OT is a profession growing "much faster than average" per the Bureau of Labor Statistics which makes it an attractive profession for students- it's very nice to know you can get a job after you graduate. At the same time, it is important to increase our work force- our scope of practice is broad, and if OTs cannot fill the need, someone else will. Therefore, the recruitment (and later training) of effective practitioners should be considered the personal business of every OT and OTA.

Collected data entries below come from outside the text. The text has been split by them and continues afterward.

(* ===== verification/AuditClient.v ===== *)
(** * Identity transparency on the client (client/crypto_engine/audit.py)

    Checkpoint signatures, Merkle inclusion, the consistency check between two
    checkpoints, the verification of a peer's identity key, and the stable error
    codes shown to the user. The auditor's HTTP endpoints are a parameter
    [fetch]; [Auditor] models the service that answers them. *)

From S2P Require Import Prelude Hashing Base64 PyVal Json Crypto.

(** ** Error codes *)

Definition lower (s : string) : string := smap ascii_lower s.

(** [classify_audit_error]: the first matching rule wins. *)
Definition classify_audit_error (message : string) : string :=
  let text := lower message in
  let has p := contains p text in
  if has "identity version not found" || has "version not in log" then
    "identity_version_not_found"
  else if has "auditor http" || has "http error" then "auditor_http_error"
  else if has "unavailable" || has "timed out" || has "connection" then "auditor_unavailable"
  else if has "malformed auditor checkpoint" then "checkpoint_malformed"
  else if has "checkpoint signature" then "checkpoint_signature_invalid"
  else if has "empty identity tree root" then "empty_root_invalid"
  else if has "proof index" || has "index is out of range" then "proof_index_out_of_range"
  else if has "proof side" || has "proof direction" then "proof_side_malformed"
  else if has "malformed identity log proof" then "proof_malformed"
  else if has "inclusion proof" && has "checkpoint" then "proof_root_mismatch"
  else if has "rolled back" then "checkpoint_rollback"
  else if has "split-view" || has "same tree size" || has "same log size" then
    "checkpoint_split_view"
  else if has "malformed consistency proof" then "consistency_proof_malformed"
  else if has "previous checkpoint" || has "previous root" then
    "consistency_previous_root_mismatch"
  else if has "new checkpoint" || has "new root" then "consistency_new_root_mismatch"
  else if has "different user" then "identity_user_mismatch"
  else if has "different version" || has "version not found" then "identity_version_mismatch"
  else if has "key does not match" then "identity_key_mismatch"
  else "unknown".

Definition AUDIT_ERROR_LABELS : list (string * string) :=
  [("checkpoint_malformed", "malformed checkpoint");
   ("checkpoint_signature_invalid", "invalid checkpoint signature");
   ("empty_root_invalid", "invalid empty tree root");
   ("proof_index_out_of_range", "proof index out of range");
   ("proof_malformed", "malformed inclusion proof");
   ("proof_side_malformed", "malformed proof direction");
   ("proof_root_mismatch", "inclusion proof root mismatch");
   ("checkpoint_rollback", "checkpoint rollback");
   ("checkpoint_split_view", "checkpoint split-view");
   ("consistency_proof_malformed", "malformed consistency proof");
   ("consistency_previous_root_mismatch", "consistency proof previous root mismatch");
   ("consistency_new_root_mismatch", "consistency proof new root mismatch");
   ("identity_user_mismatch", "identity proof user mismatch");
   ("identity_version_mismatch", "identity proof version mismatch");
   ("identity_version_not_found", "identity version not in log");
   ("identity_key_mismatch", "identity proof key mismatch");
   ("auditor_http_error", "auditor HTTP error");
   ("auditor_unavailable", "auditor unavailable");
   ("unknown", "unknown audit error")].

Definition audit_error_label (code : string) : string :=
  match dlookup code AUDIT_ERROR_LABELS with
  | Some l => l
  | None => "unknown audit error"
  end.

Definition is_py_space (c : ascii) : bool :=
  let z := code c in ((9 <=? z) && (z <=? 13)) || ((28 <=? z) && (z <=? 32)).

(** [s.strip()]. *)
Definition strip (s : string) : string := rstrip_if is_py_space (lstrip_if is_py_space s).

Definition audit_error_detail (code message : string) : string :=
  let label := audit_error_label code in
  let m := strip message in
  if nonempty m then label +:+ ": " +:+ m else label.

Definition audit_status_for_code (code : string) : string :=
  if String.eqb code "auditor_unavailable" || String.eqb code "auditor_http_error" then
    "audit_unavailable"
  else "audit_mismatch".

(** [raise AuditError(message, code=code)]: an empty code is classified. *)
Definition audit_error (message code : string) : exc :=
  AuditError message (if nonempty code then code else classify_audit_error message).

(** ** Identity keys as bytes *)

Definition std_of_url (c : ascii) : ascii :=
  if Ascii.eqb c "-"%char then "+"%char else if Ascii.eqb c "_"%char then "/"%char else c.

Definition identity_bytes (text : string) : res bytes :=
  let raw := strip text in
  if nonempty raw then
    let std := smap std_of_url raw in
    let padded := std +:+ repeat_pad (Z.to_nat ((- blen std) mod 4)) in
    if string_all is_ascii padded then a2b 0 0 0 padded else Err UnicodeError
  else Ok "".

(** [same_identity_key]: a decoding error falls back to comparing the text. *)
Definition same_identity_key (a b : string) : bool :=
  match identity_bytes a, identity_bytes b with
  | Ok x, Ok y => String.eqb x y
  | _, _ => String.eqb a b
  end.

(** ** Merkle inclusion *)

Definition node_hash (left_hex right_hex : string) : res string :=
  let! a := fromhex left_hex in
  let! b := fromhex right_hex in
  Ok (sha256_hex (String (chr8 1) (a +:+ b))).

Definition empty_root : string := sha256_hex "SecChatEmptyIdentityTree".

(** One iteration of the loop over the proof. *)
Definition climb_step (cur : string) (item : pyval) : res string :=
  let! d := as_dict item in
  let sib := py_str (dget "hash" (PStr "") d) in
  if negb (py_len sib =? 64) then
    Err (audit_error "Malformed identity log proof" "proof_malformed")
  else if py_eqb (dget "side" PNone d) (PStr "left") then node_hash sib cur
  else if py_eqb (dget "side" PNone d) (PStr "right") then node_hash cur sib
  else Err (audit_error "Malformed identity log proof side" "proof_side_malformed").

Fixpoint climb (cur : string) (proof : list pyval) : res string :=
  match proof with
  | [] => Ok cur
  | item :: rest => let! nxt := climb_step cur item in climb nxt rest
  end.

(** [verify_inclusion]. The loop also halves [leaf_index] in a variable that
    nothing reads; it has no counterpart here. *)
Definition verify_inclusion (leaf_hash : string) (leaf_index : Z) (proof : list pyval)
    (checkpoint : dict) : res unit :=
  let! tree_size := py_int (dget "tree_size" (PInt (-1)) checkpoint) in
  let root_hash := py_str (dget "root_hash" (PStr "") checkpoint) in
  if tree_size =? 0 then
    if String.eqb root_hash empty_root then Ok tt
    else Err (audit_error "Invalid empty identity tree root" "empty_root_invalid")
  else if (leaf_index <? 0) || (tree_size <=? leaf_index) then
    Err (audit_error "Identity log proof index is out of range" "proof_index_out_of_range")
  else
    let! cur := climb leaf_hash proof in
    if String.eqb cur root_hash then Ok tt
    else Err (audit_error "Identity log inclusion proof does not match checkpoint"
                "proof_root_mismatch").

(** ** The auditor's endpoints *)

(** What [urlopen] does: a body, an [HTTPError], or another exception. *)
Inductive http_result :=
| HttpOk (raw : bytes)
| HttpError (status : Z) (reason : string) (raw : bytes)
| HttpFail (e : exc).

Section client.
Context `{P : Prims}.
Variable fetch : string -> http_result.
(** [AUDITOR_PUBLIC_KEY_HEX], pinned in the client. *)
Variable auditor_pk_hex : string.

Definition load_utf8 (raw : bytes) : res pyval := let! t := utf8_decode raw in json_loads t.

(** [_fetch_json]: GET [path] from the auditor. *)
Definition fetch_json (path : string) : res pyval :=
  match fetch path with
  | HttpOk raw => load_utf8 raw
  | HttpFail e => Err e
  | HttpError status reason raw =>
      let body := match load_utf8 raw with Ok v => v | Err _ => PDict [] end in
      let! d := as_dict body in
      let error := py_str (py_or (dget "error" (PStr "") d) (PStr reason)) in
      if contains "identity version not found" (lower error) then
        Err (audit_error "Identity version not found in auditor log"
               "identity_version_not_found")
      else
        Err (audit_error
               ("Auditor HTTP error " +:+ dec status +:+ ": " +:+
                (if nonempty error then error else "unknown error"))
               "auditor_http_error")
  end.

Definition malformed_checkpoint : exc :=
  audit_error "Malformed auditor checkpoint" "checkpoint_malformed".

Definition checkpoint_msg (tree_size : Z) (root_hash created_at : string) : bytes :=
  "SecChatAuditCheckpoint|" +:+ dec tree_size +:+ "|" +:+ root_hash +:+ "|" +:+ created_at.

(** [verify_checkpoint]. A signature or key of the wrong length is an invalid
    signature, as the package reports it. *)
Definition verify_checkpoint (checkpoint : dict) : res unit :=
  let! tree_size := py_int (dget "tree_size" (PInt (-1)) checkpoint) in
  let root_hash := py_str (dget "root_hash" (PStr "") checkpoint) in
  let created_at := py_str (dget "created_at" (PStr "") checkpoint) in
  let sig_hex := py_str (dget "signature" (PStr "") checkpoint) in
  if (tree_size <? 0) || negb (py_len root_hash =? 64) || negb (py_len sig_hex =? 128)
     || negb (nonempty created_at) then Err malformed_checkpoint
  else
    match fromhex root_hash, fromhex sig_hex, fromhex auditor_pk_hex with
    | Ok _, Ok sig, Ok auditor_pk =>
        let! msg := utf8_encode (checkpoint_msg tree_size root_hash created_at) in
        if len32b auditor_pk && ed_verify auditor_pk sig msg then Ok tt
        else Err (audit_error "Invalid auditor checkpoint signature"
                    "checkpoint_signature_invalid")
    | _, _, _ => Err malformed_checkpoint
    end.

(** The field checks on a consistency answer, in order. *)
Definition check_consistency_answer (proof : dict) (old_size new_size : Z)
    (old_root new_root : string) : res unit :=
  let! from_size := py_int (dget "from_size" (PInt (-1)) proof) in
  if negb (from_size =? old_size) then
    Err (audit_error
      "Malformed consistency proof: from_size does not match previous checkpoint"
      "consistency_proof_malformed")
  else
    let! to_size := py_int (dget "to_size" (PInt (-1)) proof) in
    if negb (to_size =? new_size) then
      Err (audit_error "Malformed consistency proof: to_size does not match new checkpoint"
             "consistency_proof_malformed")
    else if negb (String.eqb (py_str (dget "from_root" (PStr "") proof)) old_root) then
      Err (audit_error "Consistency proof does not match previous checkpoint"
             "consistency_previous_root_mismatch")
    else if negb (String.eqb (py_str (dget "to_root" (PStr "") proof)) new_root) then
      Err (audit_error "Consistency proof does not match new checkpoint"
             "consistency_new_root_mismatch")
    else Ok tt.

Definition consistency_path (old_size new_size : Z) : string :=
  "/consistency?from=" +:+ dec old_size +:+ "&to=" +:+ dec new_size.

(** [check_consistency]: [None] or an empty dictionary is no previous checkpoint. *)
Definition check_consistency (old_checkpoint : option dict) (new_checkpoint : dict) : res unit :=
  let! _ := verify_checkpoint new_checkpoint in
  match old_checkpoint with
  | None | Some [] => Ok tt
  | Some old =>
      let! old_size := get_int0 "tree_size" old in
      let! new_size := get_int0 "tree_size" new_checkpoint in
      if new_size <? old_size then
        Err (audit_error "Auditor checkpoint rolled back" "checkpoint_rollback")
      else
        let old_root := py_str (dget "root_hash" (PStr "") old) in
        let new_root := py_str (dget "root_hash" (PStr "") new_checkpoint) in
        if old_size =? new_size then
          if String.eqb old_root new_root then Ok tt
          else Err (audit_error "Auditor checkpoint changed at the same tree size"
                      "checkpoint_split_view")
        else
          let! answer := fetch_json (consistency_path old_size new_size) in
          let! proof := as_dict answer in
          check_consistency_answer proof old_size new_size old_root new_root
  end.

(** [v or {}], then used as a dictionary. *)
Definition or_empty_dict (v : pyval) : res dict := as_dict (py_or v (PDict [])).

(** An [int] field whose absence or null counts as [-1]. *)
Definition int_or_minus1 (v : pyval) : res Z :=
  match v with PNone => Ok (-1) | _ => py_int v end.

(** The key comparison of [verify_identity_from_auditor]. *)
Definition leaf_key_matches (leaf : dict) (identity_pk : string) : bool :=
  let leaf_pk := py_str (dget "identity_pk" (PStr "") leaf) in
  match identity_bytes leaf_pk, identity_bytes identity_pk with
  | Ok x, Ok y => String.eqb x y
  | _, _ => String.eqb leaf_pk identity_pk
  end.

Definition proof_path (user_id identity_version : Z) : string :=
  "/identity/" +:+ dec user_id +:+ "/" +:+ dec identity_version +:+ "/proof".

(** The checks on an auditor's answer before the consistency check. *)
Definition verify_answer (user_id identity_version : Z) (identity_pk : string)
    (proof leaf checkpoint : dict) : res unit :=
  let! _ := verify_checkpoint checkpoint in
  let! leaf_user_id := py_int (dget "user_id" (PInt 0) leaf) in
  if negb (leaf_user_id =? user_id) then
    Err (audit_error "Identity proof belongs to a different user" "identity_user_mismatch")
  else
    let! leaf_version := int_or_minus1 (dget "identity_version" PNone leaf) in
    if negb (leaf_version =? identity_version) then
      Err (audit_error "Identity proof belongs to a different version"
             "identity_version_mismatch")
    else if negb (leaf_key_matches leaf identity_pk) then
      Err (audit_error "Identity proof key does not match the PQXDH bundle"
             "identity_key_mismatch")
    else
      let! index := int_or_minus1 (dget "leaf_index" PNone proof) in
      let! items := as_list (py_or (dget "proof" PNone proof) (PList [])) in
      verify_inclusion (py_str (dget "leaf_hash" (PStr "") leaf)) index items checkpoint.

(** [verify_identity_from_auditor]. *)
Definition verify_identity_from_auditor (user_id identity_version : Z) (identity_pk : string)
    (previous_checkpoint : option dict) : res dict :=
  let! answer := fetch_json (proof_path user_id identity_version) in
  let! proof := as_dict answer in
  let! leaf := or_empty_dict (dget "leaf" PNone proof) in
  let! checkpoint := or_empty_dict (dget "checkpoint" PNone proof) in
  let! _ := verify_answer user_id identity_version identity_pk proof leaf checkpoint in
  let! _ := check_consistency previous_checkpoint checkpoint in
  Ok [("status", PStr "ok"); ("leaf", PDict leaf); ("checkpoint", PDict checkpoint);
      ("proof", py_or (dget "proof" PNone proof) (PList []))].

(** [fetch_identity_history]. *)
Definition fetch_identity_history (user_id : Z) : res dict :=
  let! answer := fetch_json ("/identity/" +:+ dec user_id) in
  let! data := as_dict answer in
  let! cp := or_empty_dict (dget "checkpoint" PNone data) in
  let! _ := verify_checkpoint cp in
  Ok data.
End client.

So today, put forth a little effort into looking for a local career fair. Many middle and high schools offer these in addition to community colleges. If this does not pan out, many teachers are willing to give you a short portion of class time to discuss a relevant career. Girl Scout troops are also a great group to reach out to, since many of the badges and journeys require a career connection.
Developing a presentation shouldn’t be difficult, it's just a time to enthusiastically share some of the numerous possibilities that a life in OT can have. I always try to emphasize the multiple entry points into the profession, give a description of practice in common areas (hospital, school, clinic), and talk briefly about some developing areas of practice (driving, low vision, home mods). You can do a full presentation in 15 minutes and who knows… maybe you’ll be the one who sparks the initial interest of a future master clinician, researcher, or AOTA president. At the very least, you're helping OT to become more widely recognized, which is its own benefit.